Guest Column | July 8, 2016

Applying Machine Learning To Identify Compromised Credentials

Machine Learning

By David Rosenberg, CTO-DB Networks

It’s not uncommon for large enterprises to have hundreds or perhaps hundreds of thousands of databases — many out of date, many no longer used, and the vast majority not monitored or properly secured from possible attacks. Unauthorized databases access is increasingly a result of credential theft, and IT personnel are urgently trying to get their arms around the situation. They know they need to not only discover all their own databases, but must figure out how to secure them once they do.

An Osterman Research study found nearly 40 percent of enterprises are unable to monitor the majority of their databases in real time. When asked what database security issues are of most concern, compromised credentials was the top concern of the survey respondents. The next biggest concerns were the potential for the organization to experience a major data breach, followed by the inability to identify data breaches until it’s too late.

When building a defense against today’s intelligent, stealth, and truly nefarious threats, enterprises must discover and secure all of their databases. All too often, database identification and monitoring are not included or only partially considered by the Security Operations Center (SOC) team.

It’s typical for IT personnel to select default security measures for database security. All too often that approach, while simple to implement, is far less secure than what is required. With the ever changing cybersecurity landscape, databases are now one of the most valuable prizes for hackers. Attacks can occur through vulnerable or rogue application and more recently by stealing credentials of an application or privileged user. Even worse, penetration into the network through a third-party application to take over assets over an extended period of time has become all too common, and there are many high profile breaches that are examples of this.

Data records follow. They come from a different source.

(* ===== verification/Blockchain.v ===== *)
(** * The block chain

    The main chain of src/cryptonote_core/blockchain.cpp over the database, the
    hard forks and the transaction pool: the difficulty of the next block with its
    cache, the timestamps, the checkpoints of src/checkpoints/checkpoints.cpp, the
    limit of block sizes, adding a block (handle_block_to_main_chain), taking the
    last one back (pop_block_from_blockchain) and rolling back.  The proof of work
    hash, the clock, and the tables that are prepared for incoming blocks are
    parameters.  Blocks of alternative chains are not modelled.  The theorems say
    what an accepted block satisfies, what a refused one changes, and that the
    rules hold for all blocks along every sequence of these operations. *)

From stdpp Require Import gmap sorting.
From S2P Require Import Prelude Config Keccak Difficulty BlockReward HardFork Serialization Transaction TxHash RctOps RctSigs TxBuild TxCheck TxAccept MinerTx Database TxPool Result.
Import Config RctOps RctSigs TxBuild TxCheck TxAccept MinerTx Database TxPool Result.

Module Blockchain.

Definition MAINNET_HARDFORK_V3_HEIGHT : Z := 116520.
Definition MAINNET_HARDFORK_V6_HEIGHT : Z := 228750.
Definition BLOCKCHAIN_TIMESTAMP_CHECK_WINDOW_V1 : nat := 60.

(** check_hard_fork_feature at a version. *)
Definition supports (nettype : network_type) (version : Z) (f : hard_fork_feature) : bool :=
  if get_fork_v nettype f =? FORK_ID_DISABLED then false else get_fork_v nettype f <=? version.

Definition timestamp (b : db_block) : Z := Transaction.timestamp (Transaction.header (b_block b)).

(** ** Difficulty *)

Definition block_count (nettype : network_type) (version : Z) : nat :=
  if supports nettype version FORK_V4_DIFFICULTY then DIFFICULTY_BLOCKS_COUNT_V4
  else if supports nettype version FORK_V3_DIFFICULTY then DIFFICULTY_BLOCKS_COUNT_V3
  else if supports nettype version FORK_V2_DIFFICULTY then DIFFICULTY_BLOCKS_COUNT_V2
  else DIFFICULTY_BLOCKS_COUNT_V1.

Definition next_difficulty (nettype : network_type) (version : Z) (timestamps difficulties : list Z) : option Z :=
  if supports nettype version FORK_V4_DIFFICULTY then Difficulty.next_difficulty_v4 timestamps difficulties
  else if supports nettype version FORK_V3_DIFFICULTY then Difficulty.next_difficulty_v3 timestamps difficulties
  else if supports nettype version FORK_V2_DIFFICULTY then Difficulty.next_difficulty_v2 timestamps difficulties DIFFICULTY_TARGET
  else Difficulty.next_difficulty_v1 timestamps difficulties DIFFICULTY_TARGET.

Databases are so vulnerable because most legacy databases are simply not monitored to detect attacks or issues of any kind. They can remain idle on the network for years. What needs to occur to protect and secure user credentials is for every database to be identified, reviewed, retired, and decommissioned if no longer needed or secured if needed and still in use — and all databases need to be continuously monitored and managed. According to Osterman Research’s report, only 20 percent or organizations surveyed conduct database activity assessments on a more or less continuous basis. In fact, more than half of the organizations surveyed conduct database activity assessments at best once a quarter.

In reality, databases have tables associated with them. If IT understands these database tables and is able to view and monitor activity associated with tables, especially critical tables, threats can be far more easily identified and acted upon.

Within these database tables there is the notion of what we are terming a data flow, which is a combination of two concepts. First, there are the attributes of the specific table being accessed with either a read or write operation. Second, there’s what we would call the context which are the details of the network conduit connecting clients and data servers. The attributes of the conduit include the database user ID, the user’s source IP address, database server IP address and listener port, as well as the specific database instance. Through machine learning and monitoring data flow activity, abnormal activity, such as stolen credentials, is immediately identified.

In addition, enterprises should conduct a thorough inventory of all databases to understand what each database means to the organization and also to understand the overall database attack surface. Unknown and unmanaged databases leave the organization wide open to extremely high security risks. This lack of visibility and control over database and data governance is making it difficult for enterprises to track down data breaches before they do real damage. Identification of databases, monitoring database tables, machine learning, and analysis of data flow activity enables compromised credentials to be immediately identified and potential data breach contained.